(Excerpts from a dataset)

(** [v.trim()] on a value that is a string or [undefined]. *)
Definition call_trim (v : option jsstring) : result jsstring :=
  match v with
  | Some s => Ok (trim s)
  | None => Throw TypeError
  end.

(** [`${v}`]: [undefined] prints as the word. *)
Definition ToString (v : option jsstring) : jsstring :=
  match v with
  | Some s => s
  | None => js "undefined"
  end.

(** [arr[i]] on a match array: [undefined] out of range. *)
Definition at_index (arr : MatchArray) (i : nat) : option jsstring :=
  mjoin (arr !! i).

(** ** Data model *)

(** The strings [detectMessageType] returns. *)
Inductive MessageType : Type :=
| Tempty | Tmedia | Temoticon | Tlink | Tfile | Tvoice | Tsystem | Ttext.

(** An object [{type: 'message', sender, time, content, date, messageType, raw}]. *)
Record message : Type := Message {
  sender : jsstring;
  time : jsstring;
  content : jsstring;
  date : jsstring;
  messageType : MessageType;
  raw : jsstring
}.

(** An entry of [chatData.messages]: [{type: 'date', date, raw}] or a message. *)
Inductive event : Type :=
| DateEvent (d : jsstring) (r : jsstring)
| MessageEvent (msg : message).

Record ChatData : Type := mkChatData {
  title : jsstring;
  saveDate : jsstring;
  messages : list event
}.

(** The parser object; [chatData] is its only field. *)
Record KakaoTalkParser : Type := mkParser { chatData : ChatData }.

(** [new KakaoTalkParser()] *)
Definition constructor : KakaoTalkParser :=
  mkParser (mkChatData [] [] []).

(** [this.chatData.messages.push(e)] *)
Definition push (this : KakaoTalkParser) (e : event) : KakaoTalkParser :=
  let c := chatData this in
  mkParser (mkChatData (title c) (saveDate c) (messages c ++ [e])).

Definition set_title (this : KakaoTalkParser) (t : jsstring) : KakaoTalkParser :=
  let c := chatData this in
  mkParser (mkChatData t (saveDate c) (messages c)).

Definition set_saveDate (this : KakaoTalkParser) (d : jsstring) : KakaoTalkParser :=
  let c := chatData this in
  mkParser (mkChatData (title c) d (messages c)).

(** ** String constants of the source *)

Definition LF : jsstring := [0x0A].

Definition s_title_mark : jsstring := Eval vm_compute in js "님과 카카오톡 대화".
Definition s_title_strip : jsstring := Eval vm_compute in js " 님과 카카오톡 대화".
Definition s_save_mark : jsstring := Eval vm_compute in js "저장한 날짜 :".
Definition s_save_strip : jsstring := Eval vm_compute in js "저장한 날짜 : ".
Definition s_dashes : jsstring := Eval vm_compute in js "---------------".

Definition s_photo : jsstring := Eval vm_compute in js "사진".
Definition s_video : jsstring := Eval vm_compute in js "동영상".
Definition s_photos : jsstring := Eval vm_compute in js "사진 여러 장".
Definition s_emoticon : jsstring := Eval vm_compute in js "이모티콘".
Definition s_emoticon_prefix : jsstring := Eval vm_compute in js "이모티콘:".
Definition s_http : jsstring := Eval vm_compute in js "http://".
Definition s_https : jsstring := Eval vm_compute in js "https://".
Definition s_file_mark : jsstring := Eval vm_compute in js "파일:".
Definition s_voice : jsstring := Eval vm_compute in js "음성메시지".
Definition s_joined : jsstring := Eval vm_compute in js "님이 들어왔습니다".
Definition s_left : jsstring := Eval vm_compute in js "님이 나갔습니다".
Definition s_opened : jsstring := Eval vm_compute in js "대화방을 개설했습니다".

(** ** [extractDate] *)

Definition extractDate (line : jsstring) : jsstring :=
  match String_match line datePattern with
  | Some dateMatch =>
    let year := at_index dateMatch 1 in
    let month := at_index dateMatch 2 in
    let day := at_index dateMatch 3 in
    let dayOfWeek := at_index dateMatch 4 in
    ToString year ++ s_year ++ [0x20] ++ ToString month ++ s_month ++ [0x20]
      ++ ToString day ++ s_day ++ [0x20] ++ ToString dayOfWeek
  | None => line
  end.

### Your objective
Nothing should appear in the answer except the lines above from the line with "(** ** String constants of the source *)" through the line with "Definition s_voice : jsstring", both included, written out exactly.

### The completed task
(** ** String constants of the source *)

Definition LF : jsstring := [0x0A].

Definition s_title_mark : jsstring := Eval vm_compute in js "님과 카카오톡 대화".
Definition s_title_strip : jsstring := Eval vm_compute in js " 님과 카카오톡 대화".
Definition s_save_mark : jsstring := Eval vm_compute in js "저장한 날짜 :".
Definition s_save_strip : jsstring := Eval vm_compute in js "저장한 날짜 : ".
Definition s_dashes : jsstring := Eval vm_compute in js "---------------".

Definition s_photo : jsstring := Eval vm_compute in js "사진".
Definition s_video : jsstring := Eval vm_compute in js "동영상".
Definition s_photos : jsstring := Eval vm_compute in js "사진 여러 장".
Definition s_emoticon : jsstring := Eval vm_compute in js "이모티콘".
Definition s_emoticon_prefix : jsstring := Eval vm_compute in js "이모티콘:".
Definition s_http : jsstring := Eval vm_compute in js "http://".
Definition s_https : jsstring := Eval vm_compute in js "https://".
Definition s_file_mark : jsstring := Eval vm_compute in js "파일:".
Definition s_voice : jsstring := Eval vm_compute in js "음성메시지".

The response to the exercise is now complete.